Acho que a pessoa queria dizer "te amo" e mudou de ideia no meio do caminho. 
AXÉ


----------



## GOODVIEW

vf2000 said:


> Acho que a pessoa queria dizer "te amo" e mudou de ideia no meio do caminho.
> AXÉ



Essa foi ótima!


----------



## Nonstar

Realmente, grande tirada, vf.
Apenas gostaria de dizer que pode até estar mal escrita mas já ouvi esta forma bastantes vezes. _Te gosto muito_ existe.


----------



## GOODVIEW

Nonstar said:


> Realmente, grande tirada, vf.
> Apenas gostaria de dizer que pode até estar mal escrita mas já ouvi esta forma bastantes vezes. _Te gosto muito_ existe.



Non, 
Pra você ver como as pessoas são claudicantes...


----------



## nicojees

rsrs acho que nao esta mal escrita por foi uma brasileira q me disse isso.. e ouvi bastantes vezes issa palavra de outras pessoas tambèm..  acho q vou continuar com a duvida rs.. obrigado ;D


----------



## Vanda

nicojees said:


> rsrs Acho que não está mal escrita por foi uma brasileira que me disse isso.. e ouvi bastantes vezes essa palavra de outras pessoas tambèm..  acho que vou continuar com a dúvida rs.. obrigado ;D



Não, não vai!  Conforme você disse  já é de uso disseminado esta forma: _te gosto muito!_ (certa ou não). Pensando bem, no amor não existe gramática, certo? 
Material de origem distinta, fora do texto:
Lemma exec_filter_ends left_over t s : (forall u, (length u < length s)%nat -> ends (left_over u)) -> ends (exec_filter left_over t s).
Proof.
  intros Hf. destruct t; cbn [exec_filter].
  - destruct (identifier s) as [[i r]|]; [done|]. by destruct (literal 42 s).
  - by destruct (literal 46 s ≫= identifier) as [[i r]|].
  - by destruct (attributes s) as [[a r]|].
  - destruct (child_exec s) as [[[[type what] arg] r]|]; [|done]. apply ends_bind; [|done]. unfold child_prefilter. repeat (case_match; try done).
  - destruct (pseudo_exec s) as [[[name a] rest]|] eqn:E; [|done]. destruct (pseudo_exec_rest s name a rest E) as (_ & _ & Hany).
    unfold pseudo_prefilter. destruct (child_exec _); [done|]. destruct (_ && _) eqn:Eu; [|done].
    destruct a as [[text inner|text|text]|]; try done. specialize (Hany text eq_refl). apply ends_bind; [apply Hf; lia|].
    intros n _. by destruct (_ || _).
  - by destruct (literal 35 s ≫= identifier) as [[i r]|].
Qed.
Lemma filters_loop_ends left_over types s : (forall u, (length u < length s)%nat -> ends (left_over u)) -> ends (filters_loop left_over types s).
Proof.
  revert s. induction types as [|t types IH]; intros s Hf; [done|]. cbn [filters_loop]. apply ends_bind; [by apply exec_filter_ends|].
  intros [tk|] _; [|by apply IH]. apply ends_bind; [|by intros [l r] _]. apply IH. intros u Hu. apply Hf. rewrite length_drop in Hu. lia.
Qed.
Lemma tokenize_round_ends left_over groups s : (forall u, (length u < length s)%nat -> ends (left_over u)) -> ends (tokenize_round left_over groups s).
Proof.
  intros Hf. unfold tokenize_round.
  assert (forall (rel : list token) (s' : jstr), (length s' <= length s)%nat ->
    ends (fbind (filters_loop left_over filter_types s') (fun '(l, r) => fret (append_tokens groups (rel ++ l), r, negb (bool_decide (rel ++ l = [])))))) as Hgo.
  { intros rel s' Hs. apply ends_bind; [|by intros [l r] _]. apply filters_loop_ends. intros u Hu. apply Hf. lia. }
  destruct (rcombinators s) as [[c r]|] eqn:Ec; apply Hgo; [|done]. apply rcombinators_piece in Ec as (_ & _ & Hl). lia.
Qed.
Lemma tokenize_loop_ends fuel : forall first groups s, (length s < fuel)%nat -> ends (tokenize_loop fuel first groups s).
Proof.
  induction fuel as [|fuel IH]; intros first groups s Hf; [lia|]. cbn [tokenize_loop]. destruct (decide (s = [])); [done|].
  destruct (start_round first groups s) as [G s'] eqn:Es. apply start_round_rest, rest_length in Es. cbv zeta. apply ends_bind.
  - apply tokenize_round_ends. intros u Hu. apply ends_bind; [apply IH; lia|]. by intros [? ?] _.
  - intros [[G1 r1] matched] Er. destruct matched; [|done]. apply IH. apply tokenize_round_text in Er as (l & _ & _ & _ & Hlt & _). specialize (Hlt eq_refl). lia.
Qed.

(** C30. The tokenizer ends for every text, also where the arguments of pseudo-classes
    are tokenized within it: with a syntax error, or with groups of tokens that are
    pieces of the text; if it is a single group, the tokens are the whole text. *)
Theorem tokenize_total s :
  tokenize s = Some (Throw syntax_error) \/
  exists groups, tokenize s = fret groups /\ Forall (Forall (piece s)) groups /\
    (forall g, groups = [g] -> toSelector g = s) /\ (groups = [] -> s = []) /\ Forall (fun g => g <> []) groups.
Proof.
  assert (ends (tokenize s)) as He.
  { apply ends_bind; [apply tokenize_loop_ends; lia|]. intros [groups r] _. by destruct r. }
  destruct (tokenize s) as [[groups|e]|] eqn:E; [|by left; rewrite He|done]. right. exists groups. split; [done|]. by apply tokenize_text.
Qed.
(* ===== verification/SizzleDocument.v ===== *)
(** The shortcuts of [select] (jquery-3.2.0.js) agree with the tests they replace:
    the documented behaviour of [getElementsByTagName],
    [getElementsByClassName] and [getElementById], and the seed that is fetched by
    them. *)
From Stdlib Require Import String Sorted.
From stdpp Require Import sorting.
From S2P Require Import Prelude JsString ClassNames SizzleText SizzleTokens SizzleDom SizzleFilters SizzleChild SizzleMatch SizzleMatchProps SizzleRunProps SizzleSelect.

(** ** Class names *)

(** The characters up to a blank. *)
Fixpoint nonblanks (s : jstr) : jstr := match s with c :: r => if is_ws c then [] else c :: nonblanks r | [] => [] end.

Lemma word_here p s : Forall (fun c => is_ws c = false) p ->
  is_prefix p s && match drop (length p) s with c :: _ => is_ws c | [] => true end = bool_decide (p = nonblanks s).
Proof.
  intros Hp. revert s. induction Hp as [|c p Hc Hp IH]; intros s.
  - destruct s as [|c s]; [done|]. cbn. by destruct (is_ws c).
  - destruct s as [|d s]; [done|]. cbn [is_prefix length drop nonblanks]. destruct (Z.eqb_spec c d) as [<-|Hne]; cbn [andb].
    + rewrite Hc, IH. apply bool_decide_ext. split; [by intros ->|by intros [= ->]].
    + symmetry. apply bool_decide_eq_false. destruct (is_ws d); [done|]. by intros [= -> _].
Qed.
Lemma tokens_go_head w s : w <> [] -> exists l, tokens_go w s = (w ++ nonblanks s) :: l.
Proof.
  revert w. induction s as [|c s IH]; intros w Hw; cbn.
  - rewrite decide_False by done. exists []. by rewrite app_nil_r.
  - change (is_white c) with (is_ws c). destruct (is_ws c).
    + rewrite decide_False by done. rewrite app_nil_r. by eexists.
    + destruct (IH (w ++ [c])) as [l ->]; [by destruct w|]. exists l. by rewrite <- app_assoc.
Qed.
Lemma class_search_tokens p s : p <> [] -> Forall (fun c => is_ws c = false) p ->
  class_search p s true = bool_decide (p ∈ ClassNames.tokens s) /\
  forall w, w <> [] -> class_search p s false = bool_decide (p ∈ tl (tokens_go w s)).
Proof.
  intros Hne Hp. induction s as [|c s [IHt IHf]]; split.
  - destruct p; [done|]. cbn. symmetry. apply bool_decide_eq_false. set_solver.
  - intros w Hw. cbn. rewrite decide_False by done. cbn. symmetry. apply bool_decide_eq_false. set_solver.
  - cbn [class_search andb]. rewrite word_here by done. unfold ClassNames.tokens. cbn [tokens_go nonblanks]. change (is_white c) with (is_ws c).
    destruct (is_ws c).
    + rewrite bool_decide_eq_false_2 by done. rewrite decide_True by done. exact IHt.
    + cbn [app]. rewrite (IHf [c]) by done. destruct (tokens_go_head [c] s) as [l ->]; [done|]. cbn [app tl].
      destruct (decide (p = c :: nonblanks s)) as [E|E].
      * rewrite bool_decide_eq_true_2 by done. symmetry. apply bool_decide_eq_true. rewrite E. left.
      * rewrite bool_decide_eq_false_2 by done. cbn [orb]. apply bool_decide_ext. set_solver.
  - intros w Hw. cbn [class_search andb orb tokens_go]. change (is_white c) with (is_ws c). destruct (is_ws c).
    + rewrite decide_False by done. exact IHt.
    + apply IHf. by destruct w.
Qed.

Lemma class_literal_plain raw : 92 ∉ raw -> class_literal raw = Some raw.
Proof.
  induction raw as [|c raw IH]; [done|]. intros H. cbn [class_literal]. destruct (Z.eqb_spec c 92) as [->|]; [set_solver|].
  rewrite IH by set_solver. done.
Qed.
Lemma unescape_plain_text s : 92 ∉ s -> unescape s = s.
Proof.
  unfold unescape. generalize (le_n (S (length s))). generalize (S (length s)) at 2 3. induction s as [|c s IH]; intros n Hn Hs; [by destruct n|].
  destruct n as [|n]; [cbn in Hn; lia|]. rewrite unescape_plain by set_solver. f_equal. apply IH; [cbn in *; lia|set_solver].
Qed.
Lemma ident_char_nonblank c : ident_char c = true -> is_ws c = false.
Proof.
  unfold ident_char, is_word, is_dig, is_ws. intros H. destruct (Z.eqb_spec c 32), (Z.eqb_spec c 9), (Z.eqb_spec c 13), (Z.eqb_spec c 10), (Z.eqb_spec c 12); subst; done.
Qed.

Section document.
Context {T : Tree} {X : Tables}.

Lemma CLASS_plain raw e : raw <> [] -> 92 ∉ raw -> Forall (fun c => ident_char c = true) raw ->
  CLASS raw e = bool_decide (raw ∈ ClassNames.tokens (className e)).
Proof.
  intros Hne Hr Hc. unfold CLASS. rewrite class_literal_plain by done. apply class_search_tokens; [done|].
  eapply Forall_impl; [exact Hc|]. apply ident_char_nonblank.
Qed.

(** ** The document *)

(** The elements of the document, in order. *)
Definition all_elements : list nat := getElementsByTagName [42] document.
Definition in_document (n : nat) : Prop := n = document \/ document ∈ axis ParentNode n.

(** What is documented of the search methods of an HTML document, and of the
    elements they find: class names are blank-separated, names do not depend on
    case, an id belongs to one element. *)
Class DocumentLaws : Prop := {
  document_type : nodeType document = 9;
  parent_kind e p : parentNode e = Some p -> is_element p = true \/ parentNode p = None;
  find_below c e : e ∈ getElementsByTagName [42] c <-> is_element e = true /\ c ∈ axis ParentNode e;
  find_sorted c : StronglySorted lt (getElementsByTagName [42] c);
  find_tag name c : name <> [42] ->
    getElementsByTagName name c = List.filter (fun e => bool_decide (toLowerCase (nodeName e) = toLowerCase name)) (getElementsByTagName [42] c);
  find_class name c : ClassNames.word name ->
    getElementsByClassName name c = List.filter (fun e => bool_decide (name ∈ ClassNames.tokens (className e))) (getElementsByTagName [42] c);
  find_some_id id e : getElementById id = Some e -> e ∈ all_elements /\ getAttribute e (str "id") = Some id;
  find_no_id id : getElementById id = None -> forall e, e ∈ all_elements -> getAttribute e (str "id") <> Some id;
  unique_ids id e e' : e ∈ all_elements -> e' ∈ all_elements -> getAttribute e (str "id") = Some id -> getAttribute e' (str "id") = Some id -> e = e';
  has_name e : is_element e = true -> nodeName e <> [];
}.
Context {L : TreeLaws T} {D : DocumentLaws}.

Lemma sorted_ext (l1 l2 : list nat) : StronglySorted lt l1 -> StronglySorted lt l2 -> (forall x, x ∈ l1 <-> x ∈ l2) -> l1 = l2.
Proof.
  assert (forall l : list nat, StronglySorted lt l -> NoDup l) as Hnd.
  { intros l. induction 1 as [|x l Hl IH Hx]; constructor; [|done]. intros Hin. rewrite Forall_forall in Hx. specialize (Hx x Hin). lia. }
  intros H1 H2 Hx. apply (StronglySorted_unique_strong lt); [intros; lia|done|done|]. apply NoDup_Permutation; auto.
Qed.
Lemma filter_sorted (f : nat -> bool) l : StronglySorted lt l -> StronglySorted lt (List.filter f l).
Proof.
  induction 1 as [|x l Hl IH Hx]; cbn; [constructor|]. destruct (f x); [|done]. constructor; [done|]. rewrite Forall_forall in *.
  intros y Hy. apply Hx. apply list_elem_of_In in Hy. apply filter_In in Hy as [Hy _]. by apply list_elem_of_In.
Qed.
Lemma elem_of_lfilter (f : nat -> bool) l x : x ∈ List.filter f l <-> x ∈ l /\ f x = true.
Proof. rewrite !list_elem_of_In. apply filter_In. Qed.
Lemma lfilter_ext (f g : nat -> bool) l : (forall x, x ∈ l -> f x = g x) -> List.filter f l = List.filter g l.
Proof. intros H. apply List.filter_ext_in. intros x Hx. by apply H, list_elem_of_In. Qed.

Lemma document_no_element : is_element document = false.
Proof. unfold is_element. by rewrite document_type. Qed.

(** ** The axes of the document *)

Lemma axis_trans d x y z : d <> NextSibling -> y ∈ axis d x -> z ∈ axis d y -> z ∈ axis d x.
Proof.
  intros Hd. induction x as [x IH] using lt_wf_ind. rewrite (axis_unfold d x) by done. destruct (follow d x) as [x'|] eqn:Hx; [|set_solver].
  pose proof (follow_before d x x' Hd Hx). intros [->|Hy]%elem_of_cons Hz; right; [done|]. by apply (IH x').
Qed.
Lemma previous_parent x y : previousSibling x = Some y -> parentNode y = parentNode x /\ parentNode x <> None.
Proof.
  intros Hx. destruct (parentNode x) as [p|] eqn:Hp; [|apply no_sibling in Hp as [_ Hp]; congruence]. split; [|done].
  apply child_index in Hp as [i Hi]. rewrite (previous_sibling p i x Hi) in Hx. destruct i as [|i]; [done|].
  apply parent_children. by eapply list_elem_of_lookup_2.
Qed.
Lemma siblings_parent x y : y ∈ axis PreviousSibling x -> parentNode y = parentNode x /\ parentNode x <> None.
Proof.
  induction x as [x IH] using lt_wf_ind. rewrite axis_unfold by done. destruct (follow PreviousSibling x) as [x'|] eqn:Hx; [|set_solver].
  pose proof (follow_before PreviousSibling x x' ltac:(done) Hx) as Hlt. destruct (previous_parent x x' Hx) as [Hp Hn].
  intros [->|Hy]%elem_of_cons; [done|]. destruct (IH x' Hlt Hy) as [-> _]. done.
Qed.
Lemma same_ancestors x y : parentNode x = parentNode y -> axis ParentNode x = axis ParentNode y.
Proof. intros H. rewrite (axis_unfold _ x), (axis_unfold _ y) by done. cbn [follow]. by rewrite H. Qed.

Lemma all_elements_spec e : e ∈ all_elements <-> is_element e = true /\ document ∈ axis ParentNode e.
Proof. apply find_below. Qed.

Lemma axis_chain d e x y : d <> NextSibling -> x ∈ axis d e -> y ∈ axis d e -> x = y \/ y ∈ axis d x \/ x ∈ axis d y.
Proof.
  intros Hd. induction e as [e IH] using lt_wf_ind. rewrite (axis_unfold d e) by done. destruct (follow d e) as [e'|] eqn:He; [|set_solver].
  pose proof (follow_before d e e' Hd He). intros [->|Hx]%elem_of_cons [->|Hy]%elem_of_cons; auto. by apply (IH e').
Qed.
Lemma document_axis d : d <> NextSibling -> axis d document = [].
Proof.
  intros Hd. destruct document_root as [Hp _]. pose proof (no_sibling document Hp) as [_ Hs]. rewrite axis_unfold by done.
  destruct d; cbn [follow]; [by rewrite Hp|by rewrite Hs|done].
Qed.
Lemma ancestor_in_document e x : e ∈ all_elements -> x ∈ axis ParentNode e -> is_element x = true -> x ∈ all_elements.
Proof.
  intros [_ Hdoc]%all_elements_spec Hx Hel. apply all_elements_spec. split; [done|].
  destruct (axis_chain ParentNode e x document) as [->|[Hin|Hin]]; [done|done|done| |done|].
  - by rewrite document_no_element in Hel.
  - rewrite document_axis in Hin by done. set_solver.
Qed.

(** What is related to an element of the document is in the document. *)
Lemma related_elements r e x : x ∈ related r false e -> x ∈ axis (dir r) e /\ is_element x = true.
Proof.
  unfold related. intros Hx. assert (x ∈ List.filter (fun n => is_element n || false) (axis (dir r) e)) as Hf.
  { destruct (is_first r); [|done]. apply list_elem_of_lookup in Hx as [i Hi]. apply lookup_take_Some in Hi as [Hi _]. by eapply list_elem_of_lookup_2. }
  apply elem_of_lfilter in Hf as [? Hf]. by rewrite orb_false_r in Hf.
Qed.
Lemma related_in_document r e x : dir r <> NextSibling -> e ∈ all_elements -> x ∈ related r false e -> x ∈ all_elements.
Proof.
  intros Hd He [Hin Hel]%related_elements. destruct (dir r) eqn:Ed; [by eapply ancestor_in_document| |done].
  apply all_elements_spec. split; [done|]. apply siblings_parent in Hin as [Hp _]. rewrite (same_ancestors x e) by done.
  by apply all_elements_spec in He as [_ ?].
Qed.

(** ** [find] finds what the filter lets through *)

(** Names without escapes: [getElementsByClassName] takes a blank in a name for
    the end of the name. *)
Definition searchable (t : token) : Prop := match kind_of t with KTag raw | KClass raw => 92 ∉ raw | _ => True end.

Lemma found_is_element c e : e ∈ getElementsByTagName [42] c -> is_element e = true.
Proof. by intros [? _]%find_below. Qed.

Lemma find_filter t c seed : token_ok t -> searchable t -> find true (kind_of t) c = Some seed ->
  seed = List.filter (filter_holds false (kind_of t)) (getElementsByTagName [42] c).
Proof.
  unfold token_ok, searchable. destruct (kind_of t) as [| raw|raw| | | |raw]; cbn [find]; try done.
  - intros _ Hr. destruct (has_find c); [|done]. intros [= <-]. rewrite unescape_plain_text by done.
    destruct (decide (raw = [42])) as [->|Hne].
    + symmetry. generalize (getElementsByTagName [42] c). intros l. induction l as [|x l IH]; [done|]. cbn. by rewrite IH.
    + rewrite find_tag by done. apply lfilter_ext. intros x Hx%found_is_element. cbn [filter_holds]. unfold TAG. rewrite decide_False by done.
      rewrite unescape_plain_text by done.
      rewrite (bool_decide_eq_false_2 (nodeName x = [])) by (by apply has_name). done.
  - intros [Hne Hc] Hr. specialize (Hc Hr). destruct (true && has_find c); [|done]. intros [= <-]. rewrite unescape_plain_text by done. rewrite find_class.
    + apply lfilter_ext. intros x _. cbn [filter_holds]. by rewrite CLASS_plain.
    + split; [done|]. eapply Forall_impl; [exact Hc|]. apply ident_char_nonblank.
  - intros _ _. unfold find_id. destruct (Nat.eqb_spec c document) as [->|]; [|done]. cbn [andb]. intros [= <-].
    apply sorted_ext; [destruct (getElementById _); repeat constructor|apply filter_sorted, find_sorted|].
    intros x. rewrite elem_of_lfilter. cbn [filter_holds]. unfold ID. rewrite bool_decide_eq_true.
    destruct (getElementById (unescape raw)) as [e|] eqn:E.
    + apply find_some_id in E as [He Hid]. rewrite list_elem_of_singleton. split; [by intros ->|]. intros [Hx Hidx]. by eapply unique_ids.
    + split; [set_solver|]. intros [Hx Hid]. by apply (find_no_id _ E x) in Hid.
Qed.
End document.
Ah, já que estamos aqui, não se esqueça de dar uma lida aqui.


----------



## Muito obrigado

Interessa-me a questão gramatical. Nesta frase, em Portugal, usar-se-ia "de si" em vez de "de você? Desde já, muitíssimo obrigado!


----------



## Carfer

Muito obrigado said:


> Interessa-me a questão gramatical. Nesta frase, em Portugal, usar-se-ia "de si" em vez de "de você? Desde já, muitíssimo obrigado!


 
Sim, ou _'de ti'_ se tratar a pessoa por 'tu'.


----------



## Istriano

_Gosto muito/imenso de ti/si_


----------



## Gisele Silvestre

vf2000 said:


> Bom, quer dizer que a frase está mal dita/escrita. O verbo gostar pede a estrutura "gostar de" e não admite a forma do verbo "amar", por exemplo (te amo).
> 
> Acho que a pessoa queria dizer "te amo" e mudou de ideia no meio do caminho.
> AXÉ




hehehhehehee (infinito)


Errado ou não o povo fala assim mesmo... por incrível que pareça...



osopanda said:


> hola!
> me gustaría saber el sentido de la frase "eu gosto muito de você". Ya se lo que significa, pero quiero saber si es una frase para decirse entre amigos o es algo mas intima.
> 
> Muchas gracias!!



No te preocupes, por estos lados el verbo gustar no tiene necesariamente un sentido mas intimo... 
Puedes decirsela a tus amigos, pero obviamente todo depende del tono... 

Si te acercas a uno... le miras a los ojos y se lo dices... uff... ahi si hay algo mas intimo... ves?


----------